Refundable state and local tax credits.

AuthorSnow, Danny R.

It is common for state and local governments to offer tax incentives as a way to encourage businesses to relocate to their region or expand existing local operations. These incentives can take the form of tax rate reductions, tax abatements, tax credits, property or income tax exemptions, and credits for the creation of additional jobs. The IRS has not issued published guidance on corporations' tax treatment of refundable state and local tax credits. However, the Office of Chief Counsel, through a recent legal memorandum and other informal nonprecedential advisories, has provided insight as to the treatment of these credits.

Income Treatment

Taxpayers have traditionally treated such credits and incentives as reductions of state and local tax expense for federal income tax purposes. However, according to the Service in a coordinated issue paper (CIP) released in May 2008, some corporate taxpayers are beginning to report these credits "as an incentive payment to the taxpayer, coupled with a payment of the tax by the taxpayer" ("State and Local Tax Incentives," LMSB-04-0408-023). The corporation claims a tax deduction for the full local tax liability under Sec. 164. It then reports an item of gross income under Sec. 61, which, however, it excludes from income as a contribution to capital under Sec. 118. Finally, the corporation reduces the basis of property in an amount equal to this excluded amount under Sec. 362(c). In the May 2008 CIP, the IRS discussed each component of this treatment separately.

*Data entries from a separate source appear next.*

Lemma inner_getOr (t : string) (f : Finding) (dm : JsMap.t Finding) :
  forall cm k,
    NoDup (JsMap.keys dm) ->
    getOr
      (fold_left
         (fun codeMap (entry : string * Finding) =>
            let depPkgName := fst entry in
            let depNameLower := Js.toLowerCase depPkgName in
            if matches t depNameLower
            then pushCode codeMap depPkgName f else codeMap) dm cm) k
    = getOr cm k
      ++ (if JsMap.has dm k && matches t (Js.toLowerCase k) then [f] else []).
Proof.
  induction dm as [|[k0 d0] r IH]; intros cm k Hnd; simpl.
  - now rewrite app_nil_r.
  - inversion Hnd as [|? ? Hnotin Hnd']; subst.
    rewrite IH by exact Hnd'. unfold JsMap.has at 2. simpl.
    destruct (String.eqb_spec k0 k) as [->|Hne]; simpl.
    + assert (Hr : JsMap.has r k = false).
      { destruct (JsMap.has r k) eqn:E; [|reflexivity].
        apply has_In_keys in E. contradiction. }
      rewrite Hr. simpl. rewrite app_nil_r.
      destruct (matches t (Js.toLowerCase k)).
      * apply getOr_pushCode_same.
      * now rewrite app_nil_r.
    + fold (JsMap.has r k).
      destruct (matches t (Js.toLowerCase k0)); [|reflexivity].
      now rewrite getOr_pushCode_other.
Qed.

Lemma matchCode_getOr dm cm f k :
  NoDup (JsMap.keys dm) ->
  getOr (matchCode dm cm f) k
  = getOr cm k ++ (if JsMap.has dm k && matchesKey k f then [f] else []).
Proof.
  intros Hnd. unfold matchCode, matchesKey, eligibleCode.
  destruct (String.eqb (category f) "code" && Js.truthy (title f)); simpl.
  - destruct (Js.includes (Js.toLowerCase (title f)) "openai-compatible"
              || Js.includes (Js.toLowerCase (title f)) "compatible"); simpl.
    + rewrite andb_false_r. now rewrite app_nil_r.
    + now apply inner_getOr.
  - rewrite andb_false_r. now rewrite app_nil_r.
Qed.

Lemma fold_matchCode_getOr dm fs : forall cm k,
  NoDup (JsMap.keys dm) ->
  getOr (fold_left (matchCode dm) fs cm) k
  = getOr cm k ++ (if JsMap.has dm k then codeFor fs k else []).
Proof.
  induction fs as [|f r IH]; intros cm k Hnd; simpl.
  - destruct (JsMap.has dm k); now rewrite app_nil_r.
  - rewrite IH by exact Hnd. rewrite matchCode_getOr by exact Hnd.
    rewrite <- app_assoc. f_equal.
    destruct (JsMap.has dm k); simpl; [|reflexivity].
    now destruct (matchesKey k f).
Qed.

Lemma codeMap_getOr fs k :
  getOr (buildCodeMap (buildDependencyMap fs) fs) k
  = if JsMap.has (buildDependencyMap fs) k then codeFor fs k else [].
Proof.
  unfold buildCodeMap. rewrite fold_matchCode_getOr.
  - reflexivity.
  - apply dependencyMap_NoDup.
Qed.

(** *** Third and last pass *)

Lemma fold_mergeEntry_fst cm dm : forall merged pc,
  fst (fold_left (mergeEntry cm) dm (merged, pc))
  = merged ++ map (entryOut cm) dm.
Proof.
  induction dm as [|[k d] r IH]; intros merged pc; simpl.
  - now rewrite app_nil_r.
  - unfold entryOut at 1. simpl. fold (getOr cm k).
    destruct (0 <? List.length (getOr cm k))%nat;
      rewrite IH, <- app_assoc; reflexivity.
Qed.
Lemma next_batch_ok_inv (limit : Z) (texts : list string) (i j : Z) (inputs : list string) :
  next_batch limit texts i = Ok (j, inputs) -> 0 <= i ->
  i <= j < slen texts /\
  inputs = firstn (Z.to_nat (j + 1 - i)) (skipn (Z.to_nat i) texts) /\
  total_len inputs <= limit /\
  (forall n, i <= n <= j ->
     exists text, nth_error texts (Z.to_nat n) = Some text /\ placeable limit text).
Proof.
  intros H Hi. unfold next_batch in H.
  destruct (pack (S (List.length texts)) limit texts i 0) as [[j0 total0]| | |] eqn:Ep;
    cbn [bind fst snd] in H; try discriminate.
  apply pack_ok_inv in Ep; [|lia|lia]. destruct Ep as [Hj0 [_ [_ Hall]]].
  unfold Assert in H.
  destruct (j0 >=? i) eqn:E0; cbn [bind] in H; [|discriminate].
  destruct (total0 >? 0) eqn:E1; cbn [bind] in H; [|discriminate].
  unfold slice in H.
  destruct ((0 <=? i) && (i <=? j0 + 1) && (j0 + 1 <=? slen texts)) eqn:E2;
    cbn [bind] in H; [|discriminate].
  destruct (recheck limit _ 0) as [total1| | |] eqn:Er; cbn [bind] in H; try discriminate.
  destruct (total1 <=? limit) eqn:E3; cbn [bind] in H; [|discriminate].
  injection H as <- <-. apply recheck_ok_inv in Er.
  repeat split; try lia; try assumption.
Qed.

(** A successful run of the outer loop has found every text from [i] on
    placeable. *)
Lemma batch_loop_ok_inv (limit : Z) (texts : list string) :
  forall (fuel : nat) (c c' : Client) (i : Z) (embeddings es : list Embedding),
    batch_loop fuel limit c texts i embeddings = (Ok es, c') -> 0 <= i ->
    forall n, i <= n < slen texts ->
      exists text, nth_error texts (Z.to_nat n) = Some text /\ placeable limit text.
Proof.
  induction fuel as [|fuel IH]; intros c c' i embeddings es H Hi n Hn.
  - simpl in H. destruct (i <? slen texts) eqn:E; [discriminate | lia].
  - cbn [batch_loop] in H. destruct (i <? slen texts) eqn:E; [|lia].
    destruct (next_batch limit texts i) as [[j inputs]| | |] eqn:Eb; try discriminate.
    apply next_batch_ok_inv in Eb; [|assumption]. destruct Eb as [Hj [_ [_ Hall]]].
    destruct (request c inputs) as [[data| | |] c1] eqn:Er; try discriminate.
    destruct (Z_le_gt_dec n j) as [Hle|Hgt].
    + apply Hall. lia.
    + eapply IH; [exact H | lia | lia].
Qed.

Lemma CreateEmbeddings_ok_placeable (limit : Z) (c c' : Client) (texts : list string)
  (es : list Embedding) :
  CreateEmbeddings limit c texts = (Ok es, c') -> Forall (placeable limit) texts.
Proof.
  unfold CreateEmbeddings. intros H.
  destruct (slen texts =? 0) eqn:E0.
  - destruct texts; [constructor | rewrite slen_cons in E0; pose proof (slen_nonneg texts); lia].
  - destruct (batch_loop (List.length texts) limit c texts 0 []) as [[es0| | |] c0] eqn:Eb;
      try discriminate.
    apply List.Forall_forall. intros text Hin.
    apply In_nth_error in Hin. destruct Hin as [k Hk].
    assert (k < List.length texts)%nat as Hlt by (apply nth_error_Some; congruence).
    destruct (batch_loop_ok_inv limit texts _ _ _ _ _ _ Eb ltac:(lia) (Z.of_nat k))
      as [text' [Hnth Hgood]].
    { unfold slen. lia. }
    rewrite Nat2Z.id in Hnth. congruence.
Qed.

Lemma index_in_range {A : Type} (l : list A) (i : Z) :
  0 <= i < slen l -> exists a, index l i = Ok a /\ nth_error l (Z.to_nat i) = Some a.
Proof.
  intros H. unfold index. destruct (i <? 0) eqn:E; [lia|].
  destruct (nth_error l (Z.to_nat i)) as [a|] eqn:En; [eauto|].
  apply nth_error_None in En. unfold slen in H. lia.
Qed.

Lemma pack_asserts_or_ok (limit : Z) (texts : list string) :
  forall (fuel : nat) (j total : Z),
    0 <= j < slen texts -> slen texts - j <= Z.of_nat fuel ->
    asserts_or_ok (pack fuel limit texts j total).
Proof.
  induction fuel as [|fuel IH]; intros j total Hj Hf; [lia|].
  cbn [pack]. destruct (index_in_range texts j Hj) as [text [-> _]]. cbn [bind].
  unfold Assert.
  destruct (len text >? 0); cbn [bind]; [|exact I].
  destruct (len text <=? limit); cbn [bind]; [|exact I].
  destruct (total + len text >=? limit); [exact I|].
  destruct (j =? slen texts - 1) eqn:E; [exact I|].
  apply IH; lia.
Qed.

Lemma recheck_asserts_or_ok (limit : Z) (inputs : list string) (total : Z) :
  asserts_or_ok (recheck limit inputs total).
Proof.
  revert total. induction inputs as [|t more IH]; intros total; simpl; [exact I|].
  unfold Assert. destruct (len t <=? limit); cbn [bind]; [apply IH | exact I].
Qed.

Lemma next_batch_asserts_or_ok (limit : Z) (texts : list string) (i : Z) :
  0 <= i < slen texts -> asserts_or_ok (next_batch limit texts i).
Proof.
  intros Hi. unfold next_batch.
  pose proof (pack_asserts_or_ok limit texts (S (List.length texts)) i 0 Hi) as Hp.
  destruct (pack (S (List.length texts)) limit texts i 0) as [[j0 total0]| |p|] eqn:Ep;
    cbn [bind fst snd].
  - apply pack_ok_inv in Ep; [|lia|lia]. destruct Ep as [Hj0 _].
    unfold Assert. destruct (j0 >=? i) eqn:E0; cbn [bind]; [|exact I].
    destruct (total0 >? 0); cbn [bind]; [|exact I].
    unfold slice.
    assert ((0 <=? i) && (i <=? j0 + 1) && (j0 + 1 <=? slen texts) = true) as ->.
    { apply andb_true_intro; split; [apply andb_true_intro; split|]; lia. }
    cbn [bind].
    pose proof (recheck_asserts_or_ok limit
      (firstn (Z.to_nat (j0 + 1 - i)) (skipn (Z.to_nat i) texts)) 0) as Hr.
    destruct (recheck limit _ 0) as [total1| |p|]; cbn [bind]; try exact Hr.
    destruct (total1 <=? limit); cbn [bind]; exact I.
  - apply Hp; unfold slen; lia.
  - apply Hp; unfold slen; lia.
  - apply Hp; unfold slen; lia.
Qed.



(** *** The batches on placeable texts *)

Lemma batch_prefix_split (limit total : Z) (rest : list string) :
  rest = batch_prefix limit total rest ++ skipn (List.length (batch_prefix limit total rest)) rest.
Proof.
  revert total. induction rest as [|t rest IH]; intros total; simpl; [reflexivity|].
  destruct (total + len t >=? limit); simpl; [reflexivity|]. f_equal. apply IH.
Qed.

Lemma batch_prefix_total (limit total : Z) (rest : list string) :
  total < limit -> total + total_len (batch_prefix limit total rest) < limit.
Proof.
  revert total. induction rest as [|t rest IH]; intros total H; simpl; [lia|].
  destruct (total + len t >=? limit) eqn:E; simpl; [lia|].
  specialize (IH (total + len t) ltac:(lia)). lia.
Qed.

Lemma batch_prefix_longest (limit : Z) (p : list string) :
  forall (total : Z) (q : list string),
    total + total_len p < limit ->
    (List.length p <= List.length (batch_prefix limit total (p ++ q)))%nat.
Proof.
  induction p as [|t p IH]; intros total q H; simpl in *; [lia|].
  pose proof (total_len_nonneg p) as Hp.
  destruct (total + len t >=? limit) eqn:E; [lia|]. simpl.
  specialize (IH (total + len t) q ltac:(lia)). lia.
Qed.

Lemma batch_prefix_nonempty (limit : Z) (t : string) (rest : list string) :
  placeable limit t -> batch_prefix limit 0 (t :: rest) <> [].
Proof.
  unfold placeable. intros H. simpl. destruct (0 + len t >=? limit) eqn:E; [lia | discriminate].
Qed.

(** One turn of the inner loop at a placeable text. *)
Lemma pack_step (limit : Z) (pre : list string) (t : string) (rest : list string)
  (total : Z) (fuel : nat) :
  placeable limit t ->
  pack (S fuel) limit (pre ++ t :: rest) (slen pre) total =
    if total + len t >=? limit then Ok (slen pre - 1, total)
    else match rest with
         | [] => Ok (slen pre, total + len t)
         | _ :: _ => pack fuel limit (pre ++ t :: rest) (slen pre + 1) (total + len t)
         end.
Proof.
  unfold placeable. intros Hgood. cbn [pack]. rewrite index_app_middle. cbn [bind].
  unfold Assert.
  destruct (len t >? 0) eqn:E0; [|lia].
  destruct (len t <=? limit) eqn:E1; [|lia]. cbn [bind].
  destruct (total + len t >=? limit); [reflexivity|].
  rewrite slen_app, slen_cons. pose proof (slen_nonneg rest) as Hr.
  destruct rest as [|t' rest].
  - change (slen (@nil string)) with 0.
    destruct (slen pre =? slen pre + (1 + 0) - 1) eqn:E3; [reflexivity | lia].
  - rewrite slen_cons in *. pose proof (slen_nonneg rest) as Hr'.
    destruct (slen pre =? slen pre + (1 + (1 + slen rest)) - 1) eqn:E3; [lia | reflexivity].
Qed.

The CIP addresses the reporting of the tax incentive as an item of gross income. Sec. 61(a) states that unless otherwise provided, gross income means all income from whatever source derived. Citing Glenshaw Glass, 348 U.S. 426 (1955), the Service concluded that when a taxpayer is entitled to a local tax incentive such as a tax abatement, credit, deduction, or rate reduction, "the taxpayer generally is not regarded as realizing an accession to wealth that results in gross income." Instead, the IRS stated that these state and local tax benefits are treated for federal income tax purposes as a reduction in the taxpayer's state or local tax liability.

By concluding that these state and local tax incentives are not gross income, the Service effectively eliminated the amount's exclusion as a contribution of capital. The regulations under Sec. 118 provide for an exclusion from income of contributions of money or property to a corporation. According to...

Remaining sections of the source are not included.